Possible redox chain of the vascular thiol isomerases. The vascular thiol isomerases that include PDI, ERp57, ERp5, and ERp72 are required for normal thrombosis in mice. A, standard redox potentials of the vascular thiol isomerases (Table 2). B, it is possible that the vascular thiol isomerases function as a redox chain delivering electrons to each other and the substrate disulfides. Their relative redox potentials are consistent with this notion. The surface representations of the oxidoreductases are from the following PDB identifiers: 1aiu for thioredoxin (106); 3idv for ERp72 (108); 3w8j (a-domain (109)) and 4gwr (a′-domain) for ERp5; 4ekz for PDI (102); and 3f8u for ERp57 (107). The dashed lines in ERp72 and ERp5 represent an unknown structure.

Figure 5.

Classification of disulfide bonds and allosteric conformations. A, classification of disulfide bonds using the five dihedral angles of the cystine residue (center). There are 20 possible disulfide conformations using these angles, and example structures of each from the PDB are shown. B, incidence of the three allosteric disulfide conformations. The −RHstaple, −LHhook, and −/+RHhook conformations constitute ∼20% of all nonredundant disulfide bonds in the PDB, but ∼80% of the structurally defined allosteric bonds (n = 32 (61)). C, allosteric −RHstaple and −/+RHhook conformations are naturally strained. The pairwise forces between the cysteine residues of the 20 different disulfide conformations were calculated using force distribution analysis (65).
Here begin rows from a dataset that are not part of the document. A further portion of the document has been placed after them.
(* ===== verification/Runner.v ===== *)
(** * The k6 probers from end to end

    The multihttp, scripted and browser probers
    ([internal/prober/{multihttp,scripted,browser}]) with the runner they share:
    [k6runner.New], the whole of [Local.Run] ([k6runner/local.go]), the versions both
    runners report, [version.NewRepository], and the retriever of credentials.  The
    pieces are those of [Script], [K6], [Secrets] and [Probers]. *)
From Stdlib Require Import SpecFloat.
From S2P Require Import Prelude Strs Header Checks Validate Interpolation Tenants Features Probers Script K6 Secrets.

Open Scope Z_scope.

(** ** The choice of a runner *)

Section runners.
(** [url.Parse] as far as the path is concerned: the path, and the URL with another. *)
Variable parsePath : string → option (string * (string → string)).

Definition trimRunSuffix (rawUrl : string) : string :=
  match parsePath rawUrl with
  | None => rawUrl
  | Some (path, withPath) => withPath (trimSuffix "/run" (trimSuffix "/run/" path))
  end.

(** What [os.Stat] and [exec.LookPath] say. *)
Record fileStat := { st_IsDir : bool; st_Mode : Z }.
Variables (stat : string → option fileStat) (lookPath : string → option string) (isAbs : string → bool).

Inductive repositoryErr :=
  | ErrNoRootNorOverride | ErrStatRoot | ErrRootNotDir | ErrLookPath | ErrStatOverride | ErrOverrideNotExecutable.

Definition checkRoot (root : string) : option repositoryErr :=
  if String.eqb root "" then None
  else match stat root with
       | None => Some ErrStatRoot
       | Some st => if st_IsDir st then None else Some ErrRootNotDir
       end.
Definition resolveOverride (override : string) : result repositoryErr string :=
  if String.eqb override "" then Ok override
  else
    match (if isAbs override then Some override else lookPath override) with
    | None => Err ErrLookPath
    | Some override =>
        match stat override with
        | None => Err ErrStatOverride
        | Some st =>
            if st_IsDir st || (Z.land (st_Mode st) 64 =? 0) then Err ErrOverrideNotExecutable else Ok override
        end
    end.
Definition NewRepository {V} (root override : string) : result repositoryErr (@Repository V) :=
  if String.eqb root "" && String.eqb override "" then Err ErrNoRootNorOverride
  else match checkRoot root with
       | Some e => Err e
       | None => override ← resolveOverride override;
                 Ok {| Root := root; Override := override; entries := [] |}
       end.

Inductive runner {V} :=
  | RemoteRunner (url : string) (r : HttpRunner) (versionPollInterval : Z)
  | LocalRunner (blacklistedIP : string) (repo : @Repository V).

Definition New {V} (uri repository blacklistedIP : string) : result repositoryErr (@runner V) :=
  if hasPrefix "http" uri then
    Ok (RemoteRunner (trimRunSuffix uri) {| backoff := defaultBackoff; graceTime := defaultGraceTime |} (30 * second))
  else repo ← NewRepository repository uri; Ok (LocalRunner blacklistedIP repo).
End runners.

(** ** The versions of k6 a runner reports *)

(** A tick of the poll: what the remote runner answered, and what the [select] that
    follows chose; or the end of the context. *)
Inductive pollSelect := PollCancelled | PollUnconsumed | PollConsumed.
Inductive pollEvent :=
  | PollDone
  | PollTick (answer : result string (Z * option (list (string * string)))) (sel : pollSelect).

(** One request: the error it logs, or the versions. *)
Definition pollVersions (answer : result string (Z * option (list (string * string)))) : result string (list string) :=
  '(status, body) ← answer;
  if negb (status =? 200) then Err ("unexpected status " +:+ itoa status)
  else match body with
       | None => Err "decoding response"%string
       | Some l => Ok (map fst l)
       end.

(** The lists sent on the channel, and whether it was closed. *)
Fixpoint Versions_loop (evs : list pollEvent) : list (list string) * bool :=
  match evs with
  | [] => ([], false)
  | PollDone :: _ => ([], true)
  | PollTick answer sel :: evs =>
      let '(sent, closed) := Versions_loop evs in
      (match pollVersions answer, sel with Ok vs, PollConsumed => vs :: sent | _, _ => sent end, closed)
  end.
Definition HttpRunner_Versions (versionPollInterval : Z) (evs : list pollEvent) : go (list (list string) * bool) :=
  if versionPollInterval =? 0 then Panic "zero versionPollInterval, runner is misconfigured"
  else Ret (Versions_loop evs).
The stresses on the −RHstaple and −/+RHhook disulfide bonds are significantly higher than the other 18 conformations. The bonded pre-stress (or tensile pre-stress) measure comprises all force terms involving the sulfur atoms of the disulfide, so is the relevant indicator for disulfide reactivity. Mean tensile pre-stress of the 20 disulfide conformations was adapted from Fig. 2D of Zhou et al. (65). D, tensile pre-stress of the −RHstaple and −/+RHhook bonds is a result of stretching of the sulfur–sulfur bond length (indicated by d) and neighboring α angles.